Eyelid Tumors | Ophthalmology | Loyola Medicine

Eyelid Tumors (Benign or Malignant)

Overview and Facts about Eyelid Tumors (Benign or Malignant)

Eyelid tumors develop when normal cells found on the surface of the eyelid begin to grow and multiply uncontrollably to form a small mass or tumor.

Cancerous eyelid tumors are categorized by the type of cell the tumor develops from and include four types: basal cell carcinoma (90% of eyelid tumors), squamous cell carcinoma, malignant melanoma, and sebaceous carcinoma. The first three types arise from epithelial or skin cells, while sebaceous carcinoma is a type of cancer arising from oil glands in the eyelid.

Signs and Symptoms of Eyelid Tumors (Benign or Malignant)

Patients may not show any signs or symptoms of eyelid tumors, or they may present symptoms similar to other eye conditions and require testing to confirm diagnosis.

Signs and symptoms of eyelid tumors:

  • Nodular growth on the eyelid, that spreads or changes color
  • Change in appearance or thickening of the eyelid skin
  • Swelling of the eyelid
  • Chronic infection of the eyelid
  • An ulceration (sore) on the eyelid that does not heal
  • Loss of eyelashes or distortion of the eyelid position

Causes and Risk Factors of Eyelid Tumors (Benign or Malignant)

What causes eyelid tumors to develop is largely unknown, but genes that signal certain cellular activities may mutate causing uncontrollable growth and division.

Risk factors for developing eyelid tumors include:

  • Exposure to UV radiation
  • Having fair skin
  • Being a man over age 50
  • History of sunburn
  • Genetic disposition
  • Previous skin cancer
  • Precancerous skin conditions

Tests and Diagnosis of Eyelid Tumors (Benign or Malignant)

To diagnose eyelid tumors, a doctor will examine your eyes and discuss your medical history and symptoms. A definitive diagnosis requires taking a small sample of tissue, or biopsy, to look for the presence of cancer cells under a microscope. If cancer is detected, imaging tests (CT scans, MRI, ultrasound) may be recommended to visualize if cancer has spread to other parts of the body.

Treatment and Care for Eyelid Tumors (Benign or Malignant)
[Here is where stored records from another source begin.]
(** * easylens: the command line of [src/easylens/cli.py]

    A shallow embedding of [main] and [maincli]: the channel extraction
    loop, the layers handed to the plotting library, the output file name
    and the loop-carried locals ([channels], [cmaps], [channel]).

    The collaborators are kept at their interface:
    - the project reader (readlif) is a record of functions;
    - the plotting library (pyplot) is a trace of the calls made to it;
    - [str.format], [str.join], [range] and [pathlib] are written out as
      the functions on strings and lists that CPython 3.7 to 3.12
      computes. *)

From Stdlib Require Import List String Ascii ZArith QArith Lia Bool.
From Stdlib Require Import DecimalString DecimalPos DecimalZ.
Import ListNotations.

Set Implicit Arguments.

Local Open Scope string_scope.
Local Open Scope Z_scope.

(* ================================================================== *)
(** ** Exceptions and results *)

(** The exceptions [main] can meet.  [CollaboratorError] stands for
    whatever the reader raises when [get_image] is refused;
    [OutsideModel] marks a use of [str.format] replacement fields that
    this development does not interpret. *)
Inductive exn : Type :=
  | ValueError
  | IndexError
  | KeyError
  | UnboundLocalError
  | CollaboratorError
  | OutsideModel.

Inductive result (A : Type) : Type :=
  | Ok (a : A)
  | Raise (e : exn).

Arguments Ok {A} a.
Arguments Raise {A} e.

(** A Python value as far as the thresholds need it: argparse hands over
    either the integer default or the raw command-line token. *)
Inductive PyVal : Type :=
  | PyInt (z : Z)
  | PyStr (s : string).

(* ================================================================== *)
(** ** Python built-ins *)

Module Py.

(** [str(n)] for an [int]. *)
Definition str (n : Z) : string := NilZero.string_of_int (Z.to_int n).

(** [range(n)]. *)
Definition range (n : Z) : list Z := map Z.of_nat (seq 0 (Z.to_nat n)).

(** [sep.join(parts)]. *)
Definition join (sep : string) (parts : list string) : string :=
  String.concat sep parts.

(** [fmt.format] applied to [args], for format strings whose
    replacement fields are all the automatic [{}]; [{{] and [}}] are
    the escaped braces.  A field with a name, an index, a conversion
    or a format spec is answered with [OutsideModel]. *)
Fixpoint format (fmt : string) (args : list string) : result string :=
  match fmt with
  | EmptyString => Ok EmptyString
  | String c rest =>
      if Ascii.eqb c "{" then
        match rest with
        | EmptyString => Raise ValueError
        | String d rest' =>
            if Ascii.eqb d "{" then
              match format rest' args with
              | Ok s => Ok (String "{" s)
              | Raise e => Raise e
              end
            else if Ascii.eqb d "}" then
              match args with
              | [] => Raise IndexError
              | a :: args' =>
                  match format rest' args' with
                  | Ok s => Ok (a ++ s)
                  | Raise e => Raise e
                  end
              end
            else Raise OutsideModel
        end
      else if Ascii.eqb c "}" then
        match rest with
        | String d rest' =>
            if Ascii.eqb d "}" then
              match format rest' args with
              | Ok s => Ok (String "}" s)
              | Raise e => Raise e
              end
            else Raise ValueError
        | EmptyString => Raise ValueError
        end
      else
        match format rest args with
        | Ok s => Ok (String c s)
        | Raise e => Raise e
        end
  end.

(** [s.split(sep)] for a one-character separator. *)
Fixpoint split (sep : ascii) (s : string) : list string :=
  match s with
  | EmptyString => [EmptyString]
  | String c rest =>
      if Ascii.eqb c sep then EmptyString :: split sep rest
      else
        match split sep rest with
        | [] => [String c EmptyString]
        | h :: t => String c h :: t
        end
  end.

(** [s.rfind(ch)], [None] for Python's -1. *)
Fixpoint rfind (ch : ascii) (s : string) : option nat :=
  match s with
  | EmptyString => None
  | String c rest =>
      match rfind ch rest with
      | Some i => Some (S i)
      | None => if Ascii.eqb c ch then Some O else None
      end
  end.

(** [s[:n]] and [s[n:]] for [0 <= n]. *)
Definition take (n : nat) (s : string) : string := String.substring 0 n s.
Definition drop (n : nat) (s : string) : string :=
  String.substring n (String.length s - n) s.

(** [s.endswith(t)] for a one-character [t]. *)
Fixpoint ends_with (ch : ascii) (s : string) : bool :=
  match s with
  | EmptyString => false
  | String c EmptyString => Ascii.eqb c ch
  | String _ rest => ends_with ch rest
  end.

End Py.

(* ================================================================== *)
(** ** pathlib, POSIX flavour *)

Module Pathlib.

(** A parsed pure path: the root (empty, [/] or [//]) and the
    components that remain once empty and [.] components are dropped. *)
Record path : Type := { root : string; parts : list string }.

(** [p[n:n+1] == '/']. *)
Definition sep_at (n : nat) (p : string) : bool :=
  match String.get n p with
  | Some c => Ascii.eqb c "/"
  | None => false
  end.

(** [posixpath.splitroot]: no root, the root [/] (one slash, or three
    and more), or the root [//] (exactly two). *)
Definition splitroot (p : string) : string * string :=
  if negb (sep_at 0 p) then ("", p)
  else if (negb (sep_at 1 p) || sep_at 2 p)%bool then ("/", Py.drop 1 p)
  else ("//", Py.drop 2 p).
(** C7, the behaviour of the sources. [is_overdue] returns true exactly
    when the stored due is an instant before the reading of the clock,
    and a todo whose due is unset has no due and is not overdue. But the
    constructor stores the due as it is given, without the conversion
    that the due setter makes: after [Todo(due=v)], for a [v] that is
    not an instant and that denotes the instant [d] before the reading of
    the clock, the todo has a due and [is_overdue] returns false, where
    it returns true once the same [v] has gone through the setter. *)
Theorem unconverted_due_is_not_overdue (now : Z) :
  (forall self,
     Todo.is_overdue now self = Ok true
     <-> exists d, Todo._due self = PArrow d /\ d < now)
  /\ (forall self,
       Todo._due self = PNone ->
       Todo.has_due self = false /\ Todo.due self = PNone
       /\ Todo.is_overdue now self = Ok false)
  /\ (forall uid_gen clock σ name v d uid description priority categories
        created percent completed location x σ',
       truthy v = true ->
       (forall t, v <> PArrow t) ->
       get_arrow v = Ok (Some d) ->
       d < now ->
       Todo.__init__ uid_gen clock σ name v DNone uid description priority
         categories created percent completed location = Ok (x, σ') ->
       Todo.has_due x = true
       /\ Todo.due x = v
       /\ Todo.is_overdue now x = Ok false
       /\ Todo.is_overdue now (state_of (Todo.set_due v x)) = Ok true).
Proof.
  split_and!.
  - intros self. unfold Todo.is_overdue.
    destruct (Todo._due self) as [| | |d]; simpl;
      try (split; [done|by intros (? & ? & ?)]).
    split.
    + intros [= H]. apply Z.ltb_lt in H. eauto.
    + intros (d' & [= <-] & H). apply Z.ltb_lt in H. by rewrite H.
  - intros self. unfold Todo.is_overdue, Todo.has_due, Todo.due. by intros ->.
  - intros uid_gen clock σ name v d uid description priority categories
      created percent completed location x σ' Hv Hna Hd Hlt.
    unfold Todo.__init__.
    destruct (get_arrow created); [|done]. simpl.
    destruct (Todo.percent_value clock percent); [|done]. simpl.
    destruct (get_arrow completed); [|done]. simpl.
    rewrite Hv. intros [= <- <-].
    unfold Todo.has_due, Todo.due, Todo.is_overdue, Todo.set_due. simpl.
    rewrite Hv, Hd. simpl.
    apply Z.ltb_lt in Hlt. rewrite Hlt. split_and!; try done.
    destruct v; try done. by destruct (Hna t).
Qed.
(** The theorem on a text of five code units and the limit 4. *)
Lemma truncateText_bound_witness :
  truncateText (units "abcde") 4 = units "a..."
  /\ Z.of_nat (List.length (truncateText (units "abcde") 4)) <= 4.
Proof.
  split; [reflexivity|].
  apply (truncateText_bound (units "abcde") 4). lia.
Defined.

(** X10.  Whatever the request parameters hold, the hospital name, the
    location, the contact person, the email and the title that go into
    the template are at most 40, 60, 30, 40 and 30 code units long. *)
Theorem basicInfo_lengths (additionalParams : AdditionalParams) :
  let info := basicInfo additionalParams in
  (List.length (templateHospitalName info) <= 40)%nat
  /\ (List.length (templateHospitalLocation info) <= 60)%nat
  /\ (List.length (templateContactPerson info) <= 30)%nat
  /\ (List.length (templateEmail info) <= 40)%nat
  /\ (List.length (templateTitle info) <= 30)%nat.
Proof.
  assert (H : forall text maxLength,
             3 <= maxLength ->
             (List.length (truncateText text maxLength) <= Z.to_nat maxLength)%nat).
  { intros text maxLength Hmax.
    destruct (truncateText_cases text maxLength Hmax) as [[Hle E]|(_ & _ & Hlen)];
      [rewrite E|]; lia. }
  simpl.
  split; [apply (H _ 40); lia|]. split; [apply (H _ 60); lia|].
  split; [apply (H _ 30); lia|]. split; [apply (H _ 40); lia | apply (H _ 30); lia].
Qed.

(* ===================================================================== *)
(** * The name of the PDF file *)
(* ===================================================================== *)





(* ===================================================================== *)
(** * The sign of a parsed number *)
(* ===================================================================== *)

Lemma binary_round_sign (s : bool) (m : positive) (e : Z) :
  has_sign s (binary_round prec emax s m e).
Proof.
  unfold binary_round. destruct (shl_align m e _) as [mz ez].
  apply binary_round_aux_sign. lia.
Qed.

Lemma SFldexp_sign (s : bool) (x : spec_float) (e : Z) :
  has_sign s x -> has_sign s (SFldexp prec emax x e).
Proof.
  destruct x as [s'|s'| |s' m ex]; simpl; try tauto.
  intros ->. apply binary_round_sign.
Qed.

Lemma Number_of_ratio_sign (n d : Z) : has_sign false (Prim2SF (Js.Number_of_ratio n d)).
Proof.
  unfold Js.Number_of_ratio. destruct ((n <=? 0) || (d <=? 0)); [reflexivity|].
  cbv zeta. rewrite Z_ldexp_spec. apply SFldexp_sign. rewrite of_uint63_spec.
  match goal with
  | |- context [Uint63Axioms.to_Z ?i] => pose proof (Uint63.to_Z_bounded i) as Hb
  end.
  destruct (Uint63Axioms.to_Z _) as [|p|p]; simpl; [reflexivity | | lia].
  apply binary_round_sign.
Qed.

Lemma has_sign_not_below_zero (x : float) :
  has_sign false (Prim2SF x) -> (x <? 0)%float = false.
Proof.
  rewrite ltb_spec. change (Prim2SF 0%float) with (S754_zero false).
  destruct (Prim2SF x) as [s|s| |s m e]; simpl; try tauto; now intros ->.
Qed.

Lemma parseFloat_sign (s : string) :
  (parseFloat s <? 0)%float = true -> exists rest, s = String "-"%char rest.
Proof.
  intros Hlt. destruct s as [|c s]; [vm_compute in Hlt; discriminate|].
  destruct (Ascii.ascii_dec c "-"%char) as [->|Hne]; [now exists s|].
  exfalso. revert Hlt. unfold parseFloat.
  assert (E : (match String c s with
               | String "-"%char rest => (true, rest)
               | _ => (false, String c s)
               end) = (false, String c s)).
  { destruct c as [[] [] [] [] [] [] [] []]; try reflexivity. now contradiction Hne. }
  rewrite E. destruct (span_digits (String c s)) as [int_part after].
  cbv zeta.
  destruct int_part as [|d ds];
    [destruct (match after with
               | String "."%char rest => fst (span_digits rest)
               | _ => []
               end) as [|d ds]|];
    try (rewrite has_sign_not_below_zero by apply Number_of_ratio_sign; discriminate).
  rewrite ltb_nan_l by reflexivity. discriminate.
Qed.

(** X12.  [parseNumber] gives a number below zero only for a text whose
    first character among digits, points and minus signs is a minus
    sign: a minus sign further on, brackets or a trailing sign never make
    the amount negative. *)
Theorem parseNumber_negative (value : option string) :
  Js.lt (parseNumber value) 0%float = true ->
  exists s rest, value = Some s /\ cleaned s = String "-"%char rest.
Proof.
  unfold Js.lt, parseNumber. destruct value as [s|]; [|vm_compute; discriminate].
  destruct (String.eqb s ""); [vm_compute; discriminate|].
  unfold Js.or_default. destruct (Js.truthy (parseFloat (cleaned s)));
    [|vm_compute; discriminate].
  intros Hlt. destruct (parseFloat_sign _ Hlt) as [rest Hrest].
  now exists s, rest.
Qed.

(** The theorem on a negative amount with a currency sign. *)
Lemma parseNumber_negative_witness :
  parseNumber (Some "Rs -1,500") = (-1500)%float
  /\ exists s rest, Some "Rs -1,500" = Some s /\ cleaned s = String "-"%char rest.
Proof.
  split; [vm_compute; reflexivity|].
  apply (parseNumber_negative (Some "Rs -1,500")). vm_compute. reflexivity.
Defined.

(* ===================================================================== *)
(** * Input without a single claim *)
(* ===================================================================== *)

Section EmptyProperties.

Variable parseDateText : string -> option Date.
Variable toLocaleDateString : Date -> string.
(** When [setupGraphDBs] succeeds, it has appended one graph per database,
    in order, the local database settings first, each built by
    [NewCayleyGraph] and wrapped by [NewGraph]; the graphs already held are
    kept in front. *)
Theorem setupGraphDBs_success_builds_all NC NG localdb dbs acc gs :
  setupGraphDBs NC NG localdb dbs acc = Done (gs, None) ->
  exists new, gs = acc ++ new /\
    Forall2 (fun db g => exists c, NC db = Some c /\ NG c = Some g)
            (option_list localdb ++ dbs) new.
Proof.
  unfold setupGraphDBs.
  intros (pre & new & Hf & -> & [[_ ->] | (db & post & _ & _ & [=])])%setup_graphs_outcome.
  eauto.
Qed.

Lemma setupGraphDBs_success_builds_all_witness :
  setupGraphDBs (fun _ => Some 1%nat) (fun c => Some (mkGraph c "cayley"))
    (Some (mkDatabase "local" "" "")) [mkDatabase "postgres" "" ""] [] =
    Done ([mkGraph 1 "cayley"; mkGraph 1 "cayley"], None) /\
  exists new, [mkGraph 1 "cayley"; mkGraph 1 "cayley"] = [] ++ new /\
    Forall2 (fun db g => exists c, (fun _ => Some 1%nat) db = Some c /\
                                   (fun c => Some (mkGraph c "cayley")) c = Some g)
            (option_list (Some (mkDatabase "local" "" "")) ++ [mkDatabase "postgres" "" ""]) new.
Proof.
  assert (H : setupGraphDBs (fun _ => Some 1%nat) (fun c => Some (mkGraph c "cayley"))
    (Some (mkDatabase "local" "" "")) [mkDatabase "postgres" "" ""] [] =
    Done ([mkGraph 1 "cayley"; mkGraph 1 "cayley"], None)) by reflexivity.
  split; [exact H|]. exact (setupGraphDBs_success_builds_all _ _ _ _ _ _ H).
Defined.

(** An error returned by [setupGraphDBs] always names the [System] of a
    database for which [NewCayleyGraph] failed (a [NewGraph] failure panics
    instead); the graphs of the databases before it stay appended. *)
Theorem setupGraphDBs_error_names_failed_db NC NG localdb dbs acc gs e :
  setupGraphDBs NC NG localdb dbs acc = Done (gs, Some e) ->
  exists pre db post new,
    option_list localdb ++ dbs = pre ++ db :: post /\ NC db = None /\
    e = "System: Failed to create the " +:+ db_System db +:+ " graph" /\
    gs = acc ++ new /\
    Forall2 (fun db g => exists c, NC db = Some c /\ NG c = Some g) pre new.
Proof.
  unfold setupGraphDBs.
  intros (pre & new & Hf & -> & [[? _] | (db & post & Hd & Hn & [= ->])])%setup_graphs_outcome;
    [done|].
  by exists pre, db, post, new.
Qed.

Lemma setupGraphDBs_error_names_failed_db_witness :
  exists gs e,
    setupGraphDBs (fun db => if String.eqb (db_System db) "local" then Some 1%nat else None)
      (fun c => Some (mkGraph c "cayley"))
      (Some (mkDatabase "local" "" "")) [mkDatabase "postgres" "" ""] [] = Done (gs, Some e) /\
    exists pre db post new,
      option_list (Some (mkDatabase "local" "" "")) ++ [mkDatabase "postgres" "" ""] =
        pre ++ db :: post /\
      (fun db => if String.eqb (db_System db) "local" then Some 1%nat else None) db = None /\
      e = "System: Failed to create the " +:+ db_System db +:+ " graph" /\
      gs = [] ++ new /\
      Forall2 (fun db g => exists c,
                 (fun db => if String.eqb (db_System db) "local" then Some 1%nat else None) db = Some c /\
                 (fun c => Some (mkGraph c "cayley")) c = Some g) pre new.
Proof.
  do 2 eexists. split; [vm_compute; reflexivity|].
  eapply setupGraphDBs_error_names_failed_db. vm_compute. reflexivity.
Defined.

(** A system [NewLocalSystem] returns comes with no error, its actor running
    with no sources, [done] open, the pool it built, the cache loaded from
    the ASN data into an empty cache, and one graph per database (local
    settings first), each built by [NewCayleyGraph] and [NewGraph]. *)
Theorem NewLocalSystem_result_shape e l err :
  NewLocalSystem e = Done (Some l, err) ->
  err = None /\ actor l = Some [] /\ done_closed l = false /\
  doneAlreadyClosed l = false /\ env_pool e = Done (Some (pool l)) /\
  cache l = (loadCacheData (env_Range2CIDR e) (env_GetIP2ASNData e) ∅).1 /\
  Forall2 (fun db g => exists c, env_NewCayleyGraph e db = Some c /\ env_NewGraph e c = Some g)
          (option_list (env_LocalDatabaseSettings e) ++ env_GraphDBs e) (graphs l).
Proof.
  unfold NewLocalSystem. destruct (env_CheckSettings e); [done|].
  destruct (env_pool e) as [[p|]| |]; simpl; try done.
  destruct (loadCacheData _ _ _) as [c [err'|]] eqn:Hload; simpl.
  { intros H. by apply abort_with_not_some in H. }
  destruct (setupOutputDirectory _ _).
  { intros H. by apply abort_with_not_some in H. }
  destruct (setupGraphDBs _ _ _ _ _) as [[gs [err'|]]| |] eqn:Hg; simpl; try done;
    try (intros H; by apply abort_with_not_some in H).
  intros [= <- <-]. simpl.
  unfold setupGraphDBs in Hg.
  apply setup_graphs_outcome in Hg
    as (pre & new & Hf & -> & [[_ ->] | (db & post & _ & _ & [=])]).
  by repeat split.
Qed.

Lemma NewLocalSystem_result_shape_witness :
  NewLocalSystem env_ok = Done (Some sys_ok, None) /\
  None = @None string /\ actor sys_ok = Some [] /\ done_closed sys_ok = false /\
  doneAlreadyClosed sys_ok = false /\ env_pool env_ok = Done (Some (pool sys_ok)) /\
  cache sys_ok = (loadCacheData (env_Range2CIDR env_ok) (env_GetIP2ASNData env_ok) ∅).1 /\
  Forall2 (fun db g => exists c, env_NewCayleyGraph env_ok db = Some c /\
                                 env_NewGraph env_ok c = Some g)
          (option_list (env_LocalDatabaseSettings env_ok) ++ env_GraphDBs env_ok)
          (graphs sys_ok).
Proof.
  assert (H : NewLocalSystem env_ok = Done (Some sys_ok, None)).
  { vm_compute. reflexivity. }
  split; [exact H|]. exact (NewLocalSystem_result_shape env_ok sys_ok None H).
Defined.

(** [NewLocalSystem] returns nil only for invalid settings or a resolver
    pool that could not be built: every later failure goes through
    [Shutdown] on a system whose actor is not running, which blocks, so
    those errors never reach the caller. *)
Theorem NewLocalSystem_reported_failures e err :
  NewLocalSystem e = Done (None, err) ->
  (err = env_CheckSettings e /\ err <> None) \/
  (env_CheckSettings e = None /\ env_pool e = Done None /\
   err = Some "The system was unable to build the pool of resolvers").
Proof.
  unfold NewLocalSystem. destruct (env_CheckSettings e) as [s|].
  { intros [= <-]. by left. }
  destruct (env_pool e) as [[p|]| |]; simpl; try done.
  - destruct (loadCacheData _ _ _) as [c [err'|]]; simpl;
      [by rewrite ?abort_with_unstarted_hangs|].
    destruct (setupOutputDirectory _ _);
      [by rewrite ?abort_with_unstarted_hangs|].
    destruct (setupGraphDBs _ _ _ _ _) as [[gs [err'|]]| |]; simpl; try done.
  - intros [= <-]. by right.
Qed.

Lemma NewLocalSystem_reported_failures_witness :
  NewLocalSystem (mkEnv (Some "invalid settings") (Done (Some 7%nat)) (inr []) Range2CIDR_spec
                    "" (fun _ => None) None [] (fun _ => Some 1%nat)
                    (fun c => Some (mkGraph c "cayley"))) =
    Done (None, Some "invalid settings") /\
  ((Some "invalid settings" = Some "invalid settings" /\ Some "invalid settings" <> None) \/
   (Some "invalid settings" = None /\ Done (Some 7%nat) = Done None /\
    Some "invalid settings" = Some "The system was unable to build the pool of resolvers")).
Proof.
  assert (H : NewLocalSystem (mkEnv (Some "invalid settings") (Done (Some 7%nat)) (inr [])
                 Range2CIDR_spec "" (fun _ => None) None [] (fun _ => Some 1%nat)
                 (fun c => Some (mkGraph c "cayley"))) =
              Done (None, Some "invalid settings")) by reflexivity.
  split; [exact H|]. exact (NewLocalSystem_reported_failures _ _ H).
Defined.

(** For any [Range2CIDR], loading the ASN data keeps every entry already
    in the cache, stores an entry under [cidr.String()] for each record whose
    CIDR is non-nil with a non-zero mask, and adds nothing else: every
    entry is either an old one or the request built from such a record. *)
Theorem loadCacheData_cache_contents R2C ranges c :
  let c' := (loadCacheData R2C (inr ranges) c).1 in
  (forall k, is_Some (c !! k) -> is_Some (c' !! k)) /\
  (forall r n, r ∈ ranges -> R2C (FirstIP r) (LastIP r) = Some n ->
     net_ones n <> 0%N -> is_Some (c' !! IPNet_String n)) /\
  (forall k req, c' !! k = Some req ->
     c !! k = Some req \/
     exists r n, r ∈ ranges /\ R2C (FirstIP r) (LastIP r) = Some n /\
                 net_ones n <> 0%N /\ req = range_request r n /\ k = IPNet_String n).
Proof.
  cbn [loadCacheData fst]. split; [|split].
  - intros k. apply load_range_fold_keeps.
  - intros r n. apply load_range_fold_stores.
  - intros k req. apply load_range_fold_lookup.
Qed.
Treatment of eyelid tumors depends on the size and location of the tumor, type of cancer, and overall health of the patient. Surgical removal of the tumor is common and includes biopsy techniques, Mohs surgery, cryosurgery, and reconstructive procedures. Surgery may result in scarring or deformity of the eyelid, sometimes causing other eye conditions such as problems with tear drainage or changes to your vision or appearance.

In rare cases, if the tumor has caused a loss of vision, it may be necessary to remove the entire eye and replace it with an artificial eye. Other more aggressive treatments for eyelid cancer include radiation therapy, which is used to target and destroy cancer cells but has significant side effects, and chemotherapy, which interferes with the cancer cells’ ability to grow and divide. In eyelid cancer, topical chemotherapy is used to treat the affected area.